(** ** The constructed graph *)

Record graph_ok `{Node V} (g : BuildGraph V) (name : string) (nodes : list V) (edges : list Edge)
    : Prop := {
  go_decl : graph_decl_ok name nodes edges;
  go_nodes : bg_nodes g = nodes;
  go_edges : bg_edges g = edges;
  go_names : names_ok (list_to_set (node_name <$> nodes)) (by_name g);
  go_lookup : ∀ n, n ∈ nodes → by_name g !! node_name n = Some n;
  go_adj : adj_of (list_to_set (node_name <$> nodes)) edges (deps g, dependents g);
  go_waves : waves_ok (list_to_set (node_name <$> nodes)) (edge_rel edges) (wave_names <$> waves g);
  go_waves_nodes : Forall (Forall (λ n, by_name g !! node_name n = Some n)) (waves g);
  go_cwaves : waves_ok (list_to_set (node_name <$> nodes)) (edge_rel (content_edges edges))
                (wave_names <$> content_waves g);
  go_cwaves_nodes : Forall (Forall (λ n, by_name g !! node_name n = Some n)) (content_waves g);
}.

Lemma content_edge_rel edges x y : edge_rel (content_edges edges) x y → edge_rel edges x y.
Proof. intros (e & [_ He]%list_elem_of_filter & ? & ?). by exists e. Qed.

Lemma content_acyclic edges : acyclic (edge_rel edges) → acyclic (edge_rel (content_edges edges)).
Proof.
  intros Hac x Ht. apply (Hac x). revert Ht. generalize x at 2 4. intros y Ht.
  induction Ht; [apply tc_once|eapply tc_l]; eauto using content_edge_rel.
Qed.

(** What a failure of the constructor says about the declaration. *)
Inductive graph_error `{Node V} (name : string) (nodes : list V) (edges : list Edge) : exn → Prop :=
  | GE_name : name = "" → graph_error name nodes edges (Exn ValueError ["BuildGraph.name"])
  | GE_dup l1 n l2 : nodes = l1 ++ n :: l2 → node_name n ∈ node_name <$> l1 →
      graph_error name nodes edges (Exn DuplicateNodeError [node_name n])
  | GE_self e : e ∈ edges → dependent e = dependency e →
      graph_error name nodes edges (Exn SelfDependencyError [dependent e])
  | GE_dangling e n role : e ∈ edges → (n = dependent e ∨ n = dependency e) →
      n ∉ node_name <$> nodes →
      graph_error name nodes edges
        (Exn DanglingDependencyError [dependent e; dependency e; n; role])
  | GE_cycle c : is_cycle (edge_rel edges) c → graph_error name nodes edges (Exn GraphCycleError c).

Lemma graph_error_not_ok `{Node V} name (nodes : list V) edges e :
  graph_error name nodes edges e → ¬ graph_decl_ok name nodes edges.
Proof.
  intros Herr [Hn Hnd Hed Hac]. destruct Herr as [|l1 n l2 -> Hin|ed Hin Heq|ed n role Hin Hx Hn'|c Hc].
  - done.
  - rewrite fmap_app, NoDup_app in Hnd. destruct Hnd as (_ & Hd & _). apply (Hd _ Hin). cbn. set_solver.
  - by destruct (Hed ed Hin) as [? _].
  - destruct (Hed ed Hin) as (_ & H1%elem_of_list_to_set & H2%elem_of_list_to_set). naive_solver.
  - apply is_cycle_tc in Hc as (x & _ & Hx). by apply (Hac x).
Qed.

Lemma edges_closed ns (edges : list Edge) x y :
  (∀ e, e ∈ edges → edge_ok ns e) → edge_rel edges x y → x ∈ ns.
Proof. intros Hok (e & He & <- & _). by destruct (Hok e He) as (_ & ? & _). Qed.

(** Every run of the constructor ends in a well-formed graph or in a justified error. *)
Lemma new_build_graph_cases `{Node V} name (nodes : list V) edges :
  (∃ g, new_build_graph name nodes edges = Ok g ∧ graph_ok g name nodes edges) ∨
  (∃ e, new_build_graph name nodes edges = Raise e ∧ graph_error name nodes edges e).
Proof.
  unfold new_build_graph. raise_case as Hname; [right; eexists; split; [done|by constructor]|].
  destruct (index_nodes nodes) as [bn|e] eqn:Hi; cbn [mbind result_bind].
  2:{ right. apply index_nodes_Raise in Hi as (l1 & n & l2 & Hl & Hin & ->).
      eexists. split; [done|]. by eapply GE_dup. }
  pose proof (index_nodes_dom _ _ Hi) as [Hnd Hdom].
  destruct (index_nodes_Ok nodes Hnd) as (bn' & Hi' & Hbn & Hlk).
  rewrite Hi in Hi'. injection Hi' as <-.
  destruct (foldM (add_edge bn) (empty_adjacency bn, empty_adjacency bn) edges) as [[ds rs]|e] eqn:He;
    cbn [mbind result_bind].
  2:{ right. apply add_edges_Raise in He as (ed & Hin & [[Hs ->]|(n & role & Hn & Hx & ->)]);
      eexists; (split; [done|]); [by eapply GE_self|].
      eapply GE_dangling; [done..|]. by rewrite Hdom, elem_of_list_to_set in Hn. }
  apply add_edges_inv in He as [Hadj Hok]. rewrite Hdom in Hadj.
  destruct (compute_waves_cases nodes bn edges ds rs Hnd Hbn Hadj)
    as [(ws & -> & Hws & Hwn)|(c & -> & Hc)]; cbn [mbind result_bind].
  2:{ right. eexists. split; [done|]. by apply GE_cycle. }
  assert (acyclic (edge_rel edges)) as Hac.
  { eapply waves_ok_acyclic; [done|]. rewrite <-Hdom. intros x y. by apply edges_closed. }
  destruct (add_content_edges_Ok bn edges Hok) as ([cds crs] & -> & Hcadj). rewrite Hdom in Hcadj.
  cbn [mbind result_bind].
  destruct (compute_waves_acyclic nodes bn (content_edges edges) cds crs Hnd Hbn Hcadj ds)
    as (cws & -> & Hcws & Hcwn); [by apply content_acyclic|]. cbn.
  left. eexists. split; [done|]. rewrite Hdom in Hok. split; cbn; [by split|done..].
Qed.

◇ ◇ ◇ ◇ ◇ ◇ ◇

#### [THE PROBLEM]
Put down all the data once more, exactly as it appears above.

#### [ANSWER SPACE]
(** ** The constructed graph *)

Record graph_ok `{Node V} (g : BuildGraph V) (name : string) (nodes : list V) (edges : list Edge)
    : Prop := {
  go_decl : graph_decl_ok name nodes edges;
  go_nodes : bg_nodes g = nodes;
  go_edges : bg_edges g = edges;
  go_names : names_ok (list_to_set (node_name <$> nodes)) (by_name g);
  go_lookup : ∀ n, n ∈ nodes → by_name g !! node_name n = Some n;
  go_adj : adj_of (list_to_set (node_name <$> nodes)) edges (deps g, dependents g);
  go_waves : waves_ok (list_to_set (node_name <$> nodes)) (edge_rel edges) (wave_names <$> waves g);
  go_waves_nodes : Forall (Forall (λ n, by_name g !! node_name n = Some n)) (waves g);
  go_cwaves : waves_ok (list_to_set (node_name <$> nodes)) (edge_rel (content_edges edges))
                (wave_names <$> content_waves g);
  go_cwaves_nodes : Forall (Forall (λ n, by_name g !! node_name n = Some n)) (content_waves g);
}.

Lemma content_edge_rel edges x y : edge_rel (content_edges edges) x y → edge_rel edges x y.
Proof. intros (e & [_ He]%list_elem_of_filter & ? & ?). by exists e. Qed.

Lemma content_acyclic edges : acyclic (edge_rel edges) → acyclic (edge_rel (content_edges edges)).
Proof.
  intros Hac x Ht. apply (Hac x). revert Ht. generalize x at 2 4. intros y Ht.
  induction Ht; [apply tc_once|eapply tc_l]; eauto using content_edge_rel.
Qed.

(** What a failure of the constructor says about the declaration. *)
Inductive graph_error `{Node V} (name : string) (nodes : list V) (edges : list Edge) : exn → Prop :=
  | GE_name : name = "" → graph_error name nodes edges (Exn ValueError ["BuildGraph.name"])
  | GE_dup l1 n l2 : nodes = l1 ++ n :: l2 → node_name n ∈ node_name <$> l1 →
      graph_error name nodes edges (Exn DuplicateNodeError [node_name n])
  | GE_self e : e ∈ edges → dependent e = dependency e →
      graph_error name nodes edges (Exn SelfDependencyError [dependent e])
  | GE_dangling e n role : e ∈ edges → (n = dependent e ∨ n = dependency e) →
      n ∉ node_name <$> nodes →
      graph_error name nodes edges
        (Exn DanglingDependencyError [dependent e; dependency e; n; role])
  | GE_cycle c : is_cycle (edge_rel edges) c → graph_error name nodes edges (Exn GraphCycleError c).

Lemma graph_error_not_ok `{Node V} name (nodes : list V) edges e :
  graph_error name nodes edges e → ¬ graph_decl_ok name nodes edges.
Proof.
  intros Herr [Hn Hnd Hed Hac]. destruct Herr as [|l1 n l2 -> Hin|ed Hin Heq|ed n role Hin Hx Hn'|c Hc].
  - done.
  - rewrite fmap_app, NoDup_app in Hnd. destruct Hnd as (_ & Hd & _). apply (Hd _ Hin). cbn. set_solver.
  - by destruct (Hed ed Hin) as [? _].
  - destruct (Hed ed Hin) as (_ & H1%elem_of_list_to_set & H2%elem_of_list_to_set). naive_solver.
  - apply is_cycle_tc in Hc as (x & _ & Hx). by apply (Hac x).
Qed.

Lemma edges_closed ns (edges : list Edge) x y :
  (∀ e, e ∈ edges → edge_ok ns e) → edge_rel edges x y → x ∈ ns.
Proof. intros Hok (e & He & <- & _). by destruct (Hok e He) as (_ & ? & _). Qed.

(** Every run of the constructor ends in a well-formed graph or in a justified error. *)
Lemma new_build_graph_cases `{Node V} name (nodes : list V) edges :
  (∃ g, new_build_graph name nodes edges = Ok g ∧ graph_ok g name nodes edges) ∨
  (∃ e, new_build_graph name nodes edges = Raise e ∧ graph_error name nodes edges e).
Proof.
  unfold new_build_graph. raise_case as Hname; [right; eexists; split; [done|by constructor]|].
  destruct (index_nodes nodes) as [bn|e] eqn:Hi; cbn [mbind result_bind].
  2:{ right. apply index_nodes_Raise in Hi as (l1 & n & l2 & Hl & Hin & ->).
      eexists. split; [done|]. by eapply GE_dup. }
  pose proof (index_nodes_dom _ _ Hi) as [Hnd Hdom].
  destruct (index_nodes_Ok nodes Hnd) as (bn' & Hi' & Hbn & Hlk).
  rewrite Hi in Hi'. injection Hi' as <-.
  destruct (foldM (add_edge bn) (empty_adjacency bn, empty_adjacency bn) edges) as [[ds rs]|e] eqn:He;
    cbn [mbind result_bind].
  2:{ right. apply add_edges_Raise in He as (ed & Hin & [[Hs ->]|(n & role & Hn & Hx & ->)]);
      eexists; (split; [done|]); [by eapply GE_self|].
      eapply GE_dangling; [done..|]. by rewrite Hdom, elem_of_list_to_set in Hn. }
  apply add_edges_inv in He as [Hadj Hok]. rewrite Hdom in Hadj.
  destruct (compute_waves_cases nodes bn edges ds rs Hnd Hbn Hadj)
    as [(ws & -> & Hws & Hwn)|(c & -> & Hc)]; cbn [mbind result_bind].
  2:{ right. eexists. split; [done|]. by apply GE_cycle. }
  assert (acyclic (edge_rel edges)) as Hac.
  { eapply waves_ok_acyclic; [done|]. rewrite <-Hdom. intros x y. by apply edges_closed. }
  destruct (add_content_edges_Ok bn edges Hok) as ([cds crs] & -> & Hcadj). rewrite Hdom in Hcadj.
  cbn [mbind result_bind].
  destruct (compute_waves_acyclic nodes bn (content_edges edges) cds crs Hnd Hbn Hcadj ds)
    as (cws & -> & Hcws & Hcwn); [by apply content_acyclic|]. cbn.
  left. eexists. split; [done|]. rewrite Hdom in Hok. split; cbn; [by split|done..].
Qed.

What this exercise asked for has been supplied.